In 1954, much of the United States had racially segregated schools, made legal by Plessy v. Ferguson. Brown v. Board of Education overturned the Plessy v. Ferguson decision of 1896, which allowed state-sponsored segregation or American Apartheid / Jim Crow.
1957
On September 9, 1957, President Dwight D. Eisenhower (Republican) signed into law the Civil Rights Act of 1957. This was the first occasion since 1866, post Civil War Reconstruction, that the U.S. federal government undertook significant legislative action to protect civil rights.
The 1957 Civil Rights Act was aimed to allow Americans to exercise their right to vote. At the time only 20% of African Americans were registered to vote.
The new act established the Civil Rights Section of the Justice Department and empowered federal prosecutors to obtain court injunctions against interference with the right to vote. It also established a federal Civil Rights Commission with authority to investigate discriminatory conditions and recommend corrective measures.
The final act was weakened by the U.S. Congress due to lack of support among the Democrats, who controlled much of the southern states.
As reported in the New York Times-
The Eisenhower proposal had four main parts. The first two — the creation of a civil rights commission to investigate voting irregularities and a civil rights division in the Justice Department — survive to this day. The other two pillars, unfortunately, became victims of politics. Part 3 proposed to grant the attorney general unprecedented authority to file suits to protect broad constitutional rights, including school desegregation. Part 4 provided for federal civil suits to prosecute voting rights violations.
Senator Richard Russell of Georgia (Democrat) led the attack on Part 3, accusing the attorney general of conspiring “to destroy the system of separation of the races in the Southern states at the point of a bayonet.” Johnson eventually told Eisenhower he had the votes to kill the entire bill unless the president dropped Part 3. Eisenhower reluctantly capitulated.
The reasoning behind the fourth part of the proposal, providing for civil suits, was that in 1957, civil rights prosecutions were carried out by the criminal division of the Justice Department, and offenses would be subject to jury trials. Given the all-white juries of the South, prosecutions were acts in futility. Thus Eisenhower and Brownell wanted to open these cases to civil suits, without a jury, that could result in a court order and, if resisted, a contempt citation.

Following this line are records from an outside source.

(* ===== verification/Prelude.v ===== *)
(** * knxd: a verification development

    knxd is a daemon that connects KNX/EIB buses, interfaces and IP networks.
    Frames come in from drivers and clients, each behind a _link_; a _router_
    decides to which links each frame is sent on; codecs translate frames
    between the forms they have on the bus, in the messages of serial and USB
    interfaces (EMI, CEMI), and in EIBnet/IP datagrams.  This library models the
    daemon's code (C++, under src/src/) as executable Rocq definitions and proves
    the properties its parts rely on.

    ** The parts and their files

    - [Prelude] (this file): what a C++ function can end in (type [outcome]:
      a value or a [fault] such as an access outside a vector, a failed
      assertion, a call of [abort]), machine integers as [Z] with their
      conversions written out, proofs about bytes by exhaustion.
    - [CArray]: [class CArray] of common/types.h, the byte vector.
    - [Common]: addresses and their textual forms (libserver/common.cpp,
      [readaddr] of router.cpp).
    - [Apdu], [ApduSpec], [ApduRound]: application layer packets
      (libserver/apdu.cpp), their memory safety and round trips.
    - [Tpdu]: transport layer packets (libserver/tpdu.cpp).
    - [Lpdu], [LpduSpec]: link layer frames (libserver/lpdu.cpp): bus format,
      checksum, textual form.
    - [Emi]: the message formats of interfaces and of EIBnet/IP
      (libserver/emi.cpp).
    - [Link], [LinkSpec]: [LinkConnect] of libserver/link.cpp, the state machine
      through which the router starts, stops, retries and watches a link.  The
      stack of filters and driver behind it is the class [Link.Driver]; what a
      method of the stack calls back before it returns is part of its result;
      stacks that keep to the protocol of link.h are the class
      [Link.ProtocolDriver].
    - [Router], [RouterSpec]: libserver/router.cpp: receiving, ownership of
      addresses, the queue, suppression of repeated frames, hop counts,
      distribution, flow control, client addresses, busmonitors.  What the
      router assumes of drivers is stated by the classes
      [Link.DriverLaws] and [Link.QuietDriver] and proved for the
      drivers modelled.
    - [RouterRun], [RouterRunSpec]: the same file: bringing all links up and down,
      and the check after each change of a link's state.  What the methods of a
      link do to the table of links while it is started or stopped is the
      class [RouterRun.TableCalls], what is assumed of it [RouterRunSpec.TableLaws].
    - [EibNetIp], [EibNetIpSpec]: the packets of EIBnet/IP
      (libserver/eibnetip.cpp): header, address block, fourteen services.
    - [EibNetIp6], [EibNetIp6Spec]: the same for IPv6 (libserver/eibnetip6.cpp).
    - [EibNetSocket]: [class EIBNetIPSocket]: output queue, sender filter and
      receive buffer.
    - [Filters]: the filters that can stand between link and driver
      (backend/nat.cpp, fqueue.cpp, fpace.cpp), each an instance of
      [Link.Driver] over the driver below it.
    - [EmiDriver]: the drivers for EMI1, EMI2 and CEMI interfaces
      (libserver/emi_common.cpp, emi1.cpp, emi2.cpp, cemi.cpp, and the local
      commands of lowlevel.cpp).
    - [EibNetServer], [EibNetServerSpec], [EibNetTunnelSpec]: the EIBnet/IP server
      (libserver/eibnetserver.cpp): its table of connections, every kind of
      datagram, acknowledgements and time-outs.
    - [EibNet6Server], [EibNet6ServerSpec]: the same over IPv6
      (libserver/eibnet6server.cpp).
    - [EibNetClient], [EibNetClientSpec]: the EIBnet/IP clients
      (backend/eibnettunnel.cpp, eibnetrouter.cpp).
    - [EibNetEndToEnd]: a tunnelling client and a server's connection, put
      together over a network that loses datagrams.
    - [IoBuf]: the buffers of stream sockets (common/iobuf.cpp); what a reader of
      messages promises is the class [IoBuf.StreamReader].
    - [Layer4], [Layer4Spec]: transport layer sockets and connections
      (libserver/layer4.cpp).
    - [GroupCache], [GroupCacheSpec]: the cache of group values and its clients
      (libserver/groupcache.cpp, groupcacheclient.cpp).
    - [EibTypes], [Client], [ClientSpec]: the connections of local clients
      (libserver/client.cpp, connection.cpp, busmonitor.cpp), with the stream
      buffers, sockets, group cache and router they use.
    - [Ft12], [Ft12Spec], [Ft12Stream], [Ft12Link]: the FT1.2 line protocol
      (backend/ft12.cpp), for every driver above it.
    - [Tpuart], [TpuartSpec]: the bus transceivers TPUART and NCN5120
      (backend/tpuart.cpp, ncn5120.cpp): start-up, receiver, echo, time-outs.
    - [Usb], [UsbSpec]: USB interfaces (libserver/eibusb.cpp, usblowlevel.cpp):
      reports, discovery of the EMI version, transfers, start and stop; what
      libusb answers is an argument.
    - [Image], [ImageSpec], [ImageSafe]: files of BCU programs
      (common/image.cpp).
    - [LoadImage], [LoadImageSpec]: the checks on such a program and the plan of its
      download (common/loadimage.cpp).
    - [Layer7], [Layer7Spec]: requests to devices (libserver/layer7.cpp,
      management.cpp) over the class [Layer7.Layer4], and against the class
      [Layer7Spec.MemoryDevice].
    - [ManagementClient], [ManagementClientSpec]: the management requests of
      local clients (libserver/managementclient.cpp).
    - [Ini], [IniSpec]: configuration files (common/inih.c, inifile.cpp).
    - [Trace]: which messages are logged, and what a tracer reads from the
      configuration (libserver/trace.cpp).
    - [Stack], [StackSpec]: the stack of filters between a link and its driver
      (libserver/link.cpp), as objects of a heap that point to each other: linking,
      unlinking, search, calls along the stack, and its set up from the
      configuration.  What the classes of filters and drivers add to that set up is a
      parameter.
    - [RouterSetup], [RouterSetupSpec]: the set up of the router, of its links
      and of the group cache from the configuration (libserver/router.cpp,
      groupcacheclient.cpp), over the factories of drivers and servers.
    - [Args], [ArgsSpec], [ArgsRead], [ArgsDaemon]: the command line
      (server/knxd_args.cpp), which is turned into a configuration file.
    - [NetServer], [NetServerSpec]: the servers local clients connect to
      (libserver/server.cpp, inetserver.cpp, localserver.cpp, systemdserver.cpp),
      put together with their clients and the router's block of addresses: a heap of
      clients with the references to them, and a step relation over everything that
      can happen.  What system calls return is an argument.

    A function of the source is the definition of the same name; where several
    classes have a method of that name, the class comes first
    ([L_Data_PDU::ToPacket] is [L_Data_ToPacket]).  Objects are records, changed
    by returning a new one; a callback into another object is a value in the
    result (signals of a link, events of a socket), handled where the source
    handles it.  System calls are inputs: the time, the result of [sendto].
    Trace output is left out, the texts of [Decode] are not.

    ** What the theorems show

    - Parsers are memory safe: on every byte sequence the parsers of all layers
      return, read nothing outside their input, and accept only values within
      the ranges that encoders and printers assert; the exceptions are stated
      exactly ([parse_service_faults_iff], [L_Data_methods_return_iff],
      [CEMI_forward_iff]).
    - Codecs are inverse: what is encoded is parsed back, for application,
      transport and link layer, CEMI and EMI messages and EIBnet/IP services;
      where the source deviates, the theorem says how ([priority_swapped],
      [reread] of application packets, [readable] and [arrived] of EIBnet/IP
      services).  A corrupted byte of a bus frame is noticed.
    - The router delivers each frame to exactly the links that are to get it,
      never back to the sender, with its hop count reduced, and repetitions are
      dropped; no link can use an address of another; client addresses are
      unique; the queue is worked off and the router does not stall.  A needed
      link that failed ends the daemon with every link told to stop; starting and stopping
      all links and the check of the links end for every driver, also when drivers register
      and unregister links meanwhile.
    - A link's retries are bounded; with drivers that keep to the protocol,
      whether they answer at once or later, no state change aborts the daemon, and
      the changes that do are listed; nested callbacks end.
    - The UDP socket sends in order and loses nothing without at least seven
      failures; frames that arrive through it can be sent on.
    - The filters do what they are for: address translation is a finite map,
      the queue filter is a FIFO, the pace filter keeps its delay.
    - An EMI interface answers every frame once and repeats it a bounded number
      of times; the states in which a driver faults are listed.
    - No datagram makes the EIBnet/IP server fault; a frame that does not fit into
      a CEMI message ends it, and the tunnelling client, at the assertion of emi.cpp,
      and a bus-monitor message that is too short ends the client.  Connections
      have channels and addresses of their own; over a network that loses a
      datagram now and then a tunnel delivers every frame exactly once and in order.
    - Client messages are taken from the stream whatever its segmentation;
      payloads that end the daemon are characterised; links, monitors and
      addresses are given back; what one client sends to a group reaches another.
    - A transport connection is a stop-and-wait protocol once it is open, but the
      program never opens one; the group cache holds only last values and,
      as long as it is not cleared, is a least-recently-updated cache whose
      answers are those of an abstract machine.  Stream buffers keep the bytes
      given to them in order.
    - FT1.2: a stream is taken apart however it is cut, each message of a sender
      that keeps to the alternating bit is delivered once; runs end and do not
      fault.  The TPUART receiver acknowledges and delivers each frame
      once, and the inputs that make it leave its buffer are characterised.
    - USB: the discovery asks at most five times and fails no assertion; frames
      up to 48 bytes survive a report; repetitions are bounded; a stopped
      device is not started again, and losing the bus blocks the daemon.
    - Image files: reading is safe but for list parameters, a well-formed image is
      read back, an accepted program has disjoint segments and well-formed
      requests.  Reading memory in blocks gives the memory; the verified
      write does not write, so that a BCU 1 download never completes.
    - Stacks: adding a filter is an insertion, removing one a deletion, every frame
      passes all filters in order; a link that is set up has the filters of
      its section in their order and those its driver insists on, each set up
      once.  A router that is set up has at least two links and no unknown
      argument, and with drivers that answer at once it comes up and stops.
    - Command line: for plain arguments the only undefined behaviour is that of two
      options without what they need, and otherwise the daemon reads
      from the file what the command line said ([args_read_back],
      [args_connections]).
    - Servers: whatever happens, each client has an address of its own, the router's
      block is neither lost nor given out twice, a client is destroyed only after it was
      stopped ([clients_served]); a stop gives everything back and a start ends in one of
      two ways with every descriptor accounted for.
    - IPv6: services without an address are read as with IPv4; those with an
      address make the parser leave its vector, and as long as the behaviour is
      defined the server over IPv6 has no connections and answers nobody
      ([server6_undefined_or_silent]).
    - Configuration files: what is written is read back; maps stay in order; looking up
      a value ends unless sections use each other in a circle; long and
      continued lines and the entry [use] do not do what is documented.

    ** Bounds

    Recursion in the source that is not structural is given a bound, with a
    theorem that the bound is enough: [setState] calls itself through the
    driver's callbacks, and three levels suffice for a driver that answers at
    once ([immediate_driver_depth]) and for every driver that keeps to the
    protocol ([protocol_never_aborts]); [trigger_loop] takes the length of the queue, of which each
    round removes a frame ([queue_worked_off]), and a loop beyond its bound is the fault
    [Endless]; [free_channel] takes the number of
    connections, of which each round excludes one ([free_channel_spec]); telling
    all links something takes at most as many rounds as there are links, and one
    ([telling_ends]), and the queue of changed
    links is always worked off ([state_trigger_ends]); [read_loop] of FT1.2 takes
    the number of bytes, of which each round removes one ([ft12_safe]); a busmonitor frame is decoded one
    level deep, as no parsed frame contains another busmonitor frame.

    ** What is not modelled

    The process set-up of knxd.cpp, the search for USB devices and the opening of
    the sockets and devices of drivers are system calls; so is printing.  Tools, client
    libraries and examples are programs of their own. *)

From stdpp Require Export base list numbers strings option.
From stdpp Require Import pretty.
(** C1: [send_L_Data] returns and hands a frame, once each and unchanged, to exactly the
    links that are up and ready, do not know the sender, and accept the destination.  A
    group address is accepted by the filters of the link, and with a hop count of 7 by
    every link.  An individual address is accepted by the links that know it, if the hop
    count is 7, the address is the daemon's own or, not being 0xFFFF, some link but the
    sender's knows it; otherwise it is accepted by the filters.  So a frame with hop count
    7 to an address no link knows goes nowhere; the comment in the source says that it
    goes to all interfaces. *)
Theorem delivery_exact depth r l1 :
  high_send_more (flow r) = true ->
  exists r' sent, send_L_Data depth r l1 = Ret r' /\
    out r' = out r ++ ((fun ii => O_link (pos ii) l1) <$> sent) /\
    sublist sent (links r) /\ (forall ii, ii ∈ links r -> ii ∈ sent <-> gets r l1 ii).
Proof using HQ.
  intros Hh. destruct (send_L_Data_returns depth r l1 Hh) as [r' Hr].
  exists r', (List.filter (wants r l1) (links r)). split_and!.
  - done.
  - by eapply send_L_Data_spec.
  - apply filter_sublist.
  - intros ii Hii. rewrite !list_elem_of_In, filter_In, wants_iff, <-list_elem_of_In. tauto.
Qed.

(** A frame never goes back to where it came from: no link on which the
    source address is known gets the frame, whatever its destination. *)
Theorem never_sent_back depth r l1 r' ii :
  send_L_Data depth r l1 = Ret r' -> NoDup (pos <$> links r) -> ii ∈ links r ->
  link_hasAddress ii (source l1) = true ->
  forall n, out r' !! (length (out r) + n)%nat <> Some (O_link (pos ii) l1).
Proof.
  intros Hr Hnd Hii Hsrc n Hn. apply send_L_Data_spec in Hr as (E & _). rewrite E in Hn.
  rewrite lookup_app_r, Nat.add_comm, Nat.add_sub in Hn by lia.
  rewrite list_lookup_fmap in Hn. destruct (_ !! n) as [jj|] eqn:Ej; [|done]. simpl in Hn.
  apply list_elem_of_lookup_2, list_elem_of_In, filter_In in Ej as [Hj Hw].
  apply list_elem_of_In in Hj. injection Hn as Hp.
  assert (jj = ii) as ->.
  { apply list_elem_of_lookup in Hj as [x Hx], Hii as [y Hy].
    assert (x = y) as <-; [|congruence].
    eapply NoDup_lookup; [exact Hnd| |]; rewrite list_lookup_fmap; [by rewrite Hx|].
    rewrite Hy. simpl. by rewrite Hp. }
  revert Hw. unfold wants, wants_group, wants_individual.
  destruct (AddrType l1); by rewrite Hsrc, andb_false_r.
Qed.
(* ===== verification/EibNetIp6Spec.v ===== *)
(** * EIBnet/IP packets over IPv6: theorems

    The services without an address are those of IPv4: same datagrams, same
    results, same round trips.  The services with an address are not: the address
    block that is written has 18 bytes and loses two bytes of the address to the
    port, the parsers cut blocks of 8 bytes out of the datagram and read 18 of
    them, so none of these services is ever accepted.  The last section derives
    what that means for a client. *)

From S2P Require Import Prelude CArray Common Apdu ApduSpec ApduRound Lpdu LpduSpec Emi EibNetIp EibNetIpSpec EibNetIp6.

(** ** The header *)

(** A packet without its source address. *)
Definition as_ipv4 (p : EIBNet6IPPacket) : EIBNetIPPacket :=
  mkPacket (service6 p) (p_data6 p) no_addr.

Definition as_ipv6 (from : sockaddr_in6) (p : EIBNetIPPacket) : EIBNet6IPPacket :=
  mkPacket6 (service p) (p_data p) from.

Lemma ToPacket6_eq p : EIBNet6IPPacket_ToPacket p = Ret (packet_bytes (as_ipv4 p)).
Proof. rewrite <-ToPacket_eq. done. Qed.

Lemma fromPacket6_eq c from f4 :
  EIBNet6IPPacket_fromPacket c from
  = (r ← EIBNetIPPacket_fromPacket c f4; Ret (option_map (as_ipv6 from) r)).
Proof.
  unfold EIBNet6IPPacket_fromPacket, EIBNetIPPacket_fromPacket.
  destruct (decide _); [done|].
  destruct (at_ c 0) as [c0|]; [|done]. destruct (at_ c 1) as [c1|]; [|done]. rewrite !bind_Ret.
  destruct (_ || _); [done|].
  destruct (at_ c 4) as [c4|]; [|done]. destruct (at_ c 5) as [c5|]; [|done]. rewrite !bind_Ret.
  cbv zeta. destruct (decide (_ <> _)); [done|].
  destruct (at_ c 2) as [c2|]; [|done]. destruct (at_ c 3) as [c3|]; [|done]. rewrite !bind_Ret.
  by destruct (slice _ _ _).
Qed.

(** ** The services *)

Inductive EIBnet6_service :=
| S6ConnectRequest (r : EIBnet6_ConnectRequest)
| S6ConnectResponse (r : EIBnet6_ConnectResponse)
| S6ConnectionStateRequest (r : EIBnet6_ConnectionStateRequest)
| S6DisconnectRequest (r : EIBnet6_DisconnectRequest)
| S6DescriptionRequest (r : EIBnet6_DescriptionRequest)
| S6SearchRequest (r : EIBnet6_SearchRequest)
| S6SearchResponse (r : EIBnet6_SearchResponse)
| S6Shared (b : EIBnet_service).

Definition as_service6 {A} (inj : A -> EIBnet6_service) (m : outcome (option A))
  : outcome (option EIBnet6_service) := r ← m; Ret (option_map inj r).

(** The parsers by service code, and the one that a packet is given to. *)
Definition parsers6 (p : EIBNet6IPPacket) : list (Z * outcome (option EIBnet6_service)) :=
  [ (CONNECTION_REQUEST, as_service6 S6ConnectRequest (parseEIBnet6_ConnectRequest p));
    (CONNECTION_RESPONSE, as_service6 S6ConnectResponse (parseEIBnet6_ConnectResponse p));
    (CONNECTIONSTATE_REQUEST,
      as_service6 S6ConnectionStateRequest (parseEIBnet6_ConnectionStateRequest p));
    (DISCONNECT_REQUEST, as_service6 S6DisconnectRequest (parseEIBnet6_DisconnectRequest p));
    (DESCRIPTION_REQUEST, as_service6 S6DescriptionRequest (parseEIBnet6_DescriptionRequest p));
    (SEARCH_REQUEST, as_service6 S6SearchRequest (parseEIBnet6_SearchRequest p));
    (SEARCH_RESPONSE, as_service6 S6SearchResponse (parseEIBnet6_SearchResponse p));
    (CONNECTIONSTATE_RESPONSE,
      as_service6 (S6Shared ∘ SConnectionStateResponse) (parseEIBnet6_ConnectionStateResponse p));
    (DISCONNECT_RESPONSE,
      as_service6 (S6Shared ∘ SDisconnectResponse) (parseEIBnet6_DisconnectResponse p));
    (TUNNEL_REQUEST, as_service6 (S6Shared ∘ STunnelRequest) (parseEIBnet6_TunnelRequest p));
    (TUNNEL_RESPONSE, as_service6 (S6Shared ∘ STunnelACK) (parseEIBnet6_TunnelACK p));
    (DEVICE_CONFIGURATION_REQUEST,
      as_service6 (S6Shared ∘ SConfigRequest) (parseEIBnet6_ConfigRequest p));
    (DEVICE_CONFIGURATION_ACK, as_service6 (S6Shared ∘ SConfigACK) (parseEIBnet6_ConfigACK p));
    (DESCRIPTION_RESPONSE,
      as_service6 (S6Shared ∘ SDescriptionResponse) (parseEIBnet6_DescriptionResponse p)) ].

Fixpoint pick6 (s : Z) (ps : list (Z * outcome (option EIBnet6_service)))
  : outcome (option EIBnet6_service) :=
  match ps with
  | [] => Ret None
  | (t, r) :: ps => if decide (s = t) then r else pick6 s ps
  end.

Definition parse_service6 (p : EIBNet6IPPacket) : outcome (option EIBnet6_service) :=
  pick6 (service6 p) (parsers6 p).

(** The codes of the services that carry an address. *)
Definition addressed_service : list Z :=
  [CONNECTION_REQUEST; CONNECTION_RESPONSE; CONNECTIONSTATE_REQUEST; DISCONNECT_REQUEST;
   DESCRIPTION_REQUEST; SEARCH_REQUEST; SEARCH_RESPONSE].

(** ** The services without an address *)

Definition widened (b : EIBnet_service) : EIBnet_service :=
  match b with
  | SDescriptionResponse r =>
      SDescriptionResponse (mkDescriptionResponse (widen_multicast (desc_device r)) (desc_optional r))
  | b => b
  end.

(** The four bytes of the multicast address that go into a packet. *)
Definition narrow_multicast (v : EIBnet_Device) : EIBnet_Device :=
  mkDevice (KNXmedium v) (devicestatus v) (individual_addr v) (installid v) (serial v)
    (take 4 (multicastaddr v)) (MAC v) (dev_name v) (services v).

Definition narrowed (b : EIBnet_service) : EIBnet_service :=
  match b with
  | SDescriptionResponse r =>
      SDescriptionResponse (mkDescriptionResponse (narrow_multicast (desc_device r)) (desc_optional r))
  | b => b
  end.
Lemma pace_filter_paces_witness :
  p_run sample_pace [PE_timer; PE_timer]
  = (mkPace P_IDLE false true 0 0 3 None (mkBus ∅), [C_send_Next]) /\
  (nexts (p_run sample_pace [PE_timer]).2 <= causes [PE_timer])%nat.
Proof.
  split; [vm_compute; reflexivity|].
  assert (p_ok sample_pace) as Hok by done.
  destruct (pace_filter_paces sample_pace [PE_timer] Hok) as [Hp _].
  destruct (p_run sample_pace [PE_timer]) as [f' up]. exact (proj2 Hp).
Defined.
Lemma emi_send_post d l :
  emi_inv d -> ldata_wf l -> returns_with (step_post d (EV_send l)) (emi_send_L_Data d l).
Proof.
  intros Hi Hl. pose proof Hi as (Hu & Hm & Hw). unfold emi_send_L_Data.
  destruct (decide (e_state d <> E_idle)) as [Hn|Hn].
  { apply returns_with_Ret. unfold step_post, transmissions, answers. simpl.
    rewrite decide_False by done. split_and!; done || lia. }
  apply dec_stable in Hn.
  rewrite (bool_decide_eq_true_2 (1 <= size (data l))%nat) by (destruct Hl as (_&_&_&_&?); lia).
  cbn [assert_ mbind outcome_bind]. destruct (decide _) as [|Hs].
  { apply returns_with_Ret. unfold step_post, transmissions, answers, outstanding, budget, waiting.
    simpl. rewrite Hn. simpl. split_and!; done || lia. }
  destruct (lData2EMI_returns (ver d) 0x11 l Hl) as [pdu ->]; [lia|].
  rewrite bind_Ret. apply returns_with_Ret.
  unfold step_post, transmissions, answers, outstanding, budget, waiting. simpl. rewrite Hn. simpl.
  split_and!; [|done|lia|done]. split_and!; [done|done|]. simpl. intros _. split; [done|lia].
Qed.

(** Steps that change only the state and the timer. *)
Ltac emi_post :=
  apply returns_with_Ret;
  unfold step_post, emi_inv, emi_up, transmissions, answers, outstanding, budget, waiting in *; simpl in *;
  repeat match goal with H : e_state _ = _ |- _ => rewrite H in * end; simpl in *;
  intuition (congruence || lia).

Lemma emi_next_post d : emi_inv d -> returns_with (step_post d EV_next) (emi_send_Next d).
Proof.
  intros Hi. pose proof Hi as ((Hl & Hr & Hc & Hv) & _). unfold emi_send_Next. rewrite Hl.
  assert (emi_do_send_Next d = EMI_do_send_Next d) as ->.
  { unfold emi_do_send_Next. rewrite Hr. destruct (ver d); [| |done];
      repeat rewrite decide_False by done; done. }
  unfold EMI_do_send_Next. destruct (e_state d) eqn:E; emi_post.
Qed.

Lemma emi_timeout_post d :
  emi_inv d -> returns_with (step_post d EV_timeout) (emi_step d EV_timeout).
Proof.
  intros Hi. pose proof Hi as (_ & _ & Hw). simpl. destruct (timeout d) eqn:Et.
  2: { apply returns_with_Ret. unfold step_post, transmissions, answers. simpl. split_and!; done || lia. }
  unfold timeout_cb. cbv zeta. simpl. destruct (e_state d) eqn:E; [emi_post..|].
  destruct (decide _); emi_post.
Qed.

Lemma emi_recv_post d c :
  emi_inv d -> bytes c -> returns_with (step_post d (EV_recv c)) (emi_recv_Data d c).
Proof.
  intros Hi Hc. pose proof Hi as (_ & _ & Hw). unfold emi_recv_Data. cbv zeta.
  assert (forall o, answers o = 0 -> transmissions o = 0 ->
    returns_with (step_post d (EV_recv c)) (Ret (d, o))) as Hsame.
  { intros o Ha Ht. apply returns_with_Ret. unfold step_post. rewrite Ha, Ht. simpl.
    split_and!; done || lia. }
  destruct (decide _); [by apply Hsame|]. destruct (decide _).
  { destruct (decide (e_state d = E_wait_confirm)) as [E|]; [emi_post|by apply Hsame]. }
  destruct (_ && negb (monitor d)).
  { destruct (EMI2lData_returns (ver d) c Hc) as [[l|] ->]; by apply Hsame. }
  destruct (bool_decide (4 < size c)%nat) eqn:E4; [|by apply Hsame].
  apply bool_decide_eq_true in E4. destruct (_ && monitor d); [|by apply Hsame].
  destruct (at_lt c 1 ltac:(lia)) as (b1 & -> & _), (at_lt c 2 ltac:(lia)) as (b2 & -> & _),
    (at_lt c 3 ltac:(lia)) as (b3 & -> & _). rewrite !bind_Ret.
  rewrite slice_ok by lia. by apply Hsame.
Qed.

Lemma emi_step_post d e :
  emi_inv d -> traffic e -> returns_with (step_post d e) (emi_step d e).
Proof.
  intros Hi Ht. destruct e; try done.
  - by apply emi_send_post.
  - by apply emi_next_post.
  - by apply emi_recv_post.
  - by apply emi_timeout_post.
Qed.

(** The frames a run accepts, and that the interface behaves in it. *)
Fixpoint accepted (d : EMI_Common) (es : list emi_event) : Z :=
  match es with
  | [] => 0
  | e :: es =>
      accepts d e + match emi_step d e with Ret (d', _) => accepted d' es | Fault _ => 0 end
  end.

Fixpoint all_solicited (d : EMI_Common) (es : list emi_event) : Prop :=
  match es with
  | [] => True
  | e :: es =>
      solicited d e /\ match emi_step d e with Ret (d', _) => all_solicited d' es | Fault _ => False end
  end.

Lemma count_app {A} (p : A -> bool) l m :
  Z.of_nat (length (List.filter p (l ++ m)))
  = Z.of_nat (length (List.filter p l)) + Z.of_nat (length (List.filter p m)).
Proof. rewrite List.filter_app, length_app. lia. Qed.

(** An EMI interface that is open never makes its driver fault, whatever frames
    are sent, messages arrive and time-outs expire; each frame is transmitted at
    most once more than the configured number of retries; and if the interface
    acknowledges only what it was given, every accepted frame is answered by
    exactly one [send_Next], but for the one still under way. *)
Theorem emi_traffic d es :
  emi_inv d -> Forall traffic es ->
  exists d' o, emi_run d es = Ret (d', o) /\ emi_inv d' /\
    transmissions o <= budget d + accepted d es * (1 + max_retries d) /\
    (all_solicited d es -> answers o + outstanding d' = accepted d es + outstanding d).
Proof.
  intros Hi Ht. cut (exists d' o, emi_run d es = Ret (d', o) /\ emi_inv d' /\
    transmissions o + budget d' <= budget d + accepted d es * (1 + max_retries d) /\
    (all_solicited d es -> answers o + outstanding d' = accepted d es + outstanding d)).
  { intros (d' & o & ? & Hi' & Hb & ?). exists d', o. split_and!; try done.
    destruct Hi' as (_ & Hm & Hw). unfold budget in Hb at 1. destruct (waiting d'); [|lia].
    destruct (Hw eq_refl). lia. }
  revert d Hi. induction Ht as [|e es He _ IH]; intros d Hi.
  { exists d, []. unfold transmissions, answers. simpl. split_and!; done || lia. }
  destruct (emi_step_post d e Hi He) as ([d1 o1] & E1 & Hi1 & Hm & Hb1 & Ha1).
  destruct (IH d1 Hi1) as (d2 & o2 & E2 & Hi2 & Hb2 & Ha2).
  exists d2, (o1 ++ o2). cbn [emi_run accepted all_solicited]. rewrite E1. cbn [mbind outcome_bind].
  rewrite E2. split_and!; [done|done| |].
  - unfold transmissions in *. rewrite count_app. rewrite Hm in Hb2. nia.
  - intros [Hs1 Hs2]. unfold answers in *. rewrite count_app. specialize (Ha1 Hs1). specialize (Ha2 Hs2). lia.
Qed.

Definition open_cemi : EMI_Common :=
  mkEMI vCEMI false 1 E_idle [] 0 false false false false N_bad false false.

Definition emi_frame : L_Data_PDU :=
  mkL_Data PRIO_LOW false true true GroupAddress 0x1101 0x0A03 6 [0x00; 0x81].

(** The confirmation gets lost twice: two transmissions, one answer. *)
Definition lost_confirms : list emi_event :=
  [EV_send emi_frame; EV_next; EV_timeout; EV_next; EV_timeout].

Southerners insisted that these civil suits would be criminal trials in disguise, denying defendants their constitutional right to a trial by jury. So on Aug. 1 Johnson and his fellow Southerners succeeded in passing an amendment to the bill requiring juries in such civil trials.
Eisenhower refused to accept this outcome. He threatened to veto the amended bill and blame the Democrats. His pressure resulted in a Democratic retreat and a compromise, based on a Justice Department proposal to allow civil suits before a judge without a jury so long as the projected punishment did not exceed a $300 fine or 45 days in prison. The compromise bill passed the U.S. Senate on Aug. 29.
The Civil Rights Act of 1964 was signed into law by President Lyndon Johnson (Democrat) on July 2, 1964, prohibited discrimination in public places, provided for the integration of schools and other public facilities, and made employment discrimination illegal. This document was the most sweeping civil rights legislation since Reconstruction.
Under the Civil Rights Act, white women and women of color who had been fired because they became pregnant, or were not hired because they had small children, now had recourse. Title VII made “male only” job advertisements illegal.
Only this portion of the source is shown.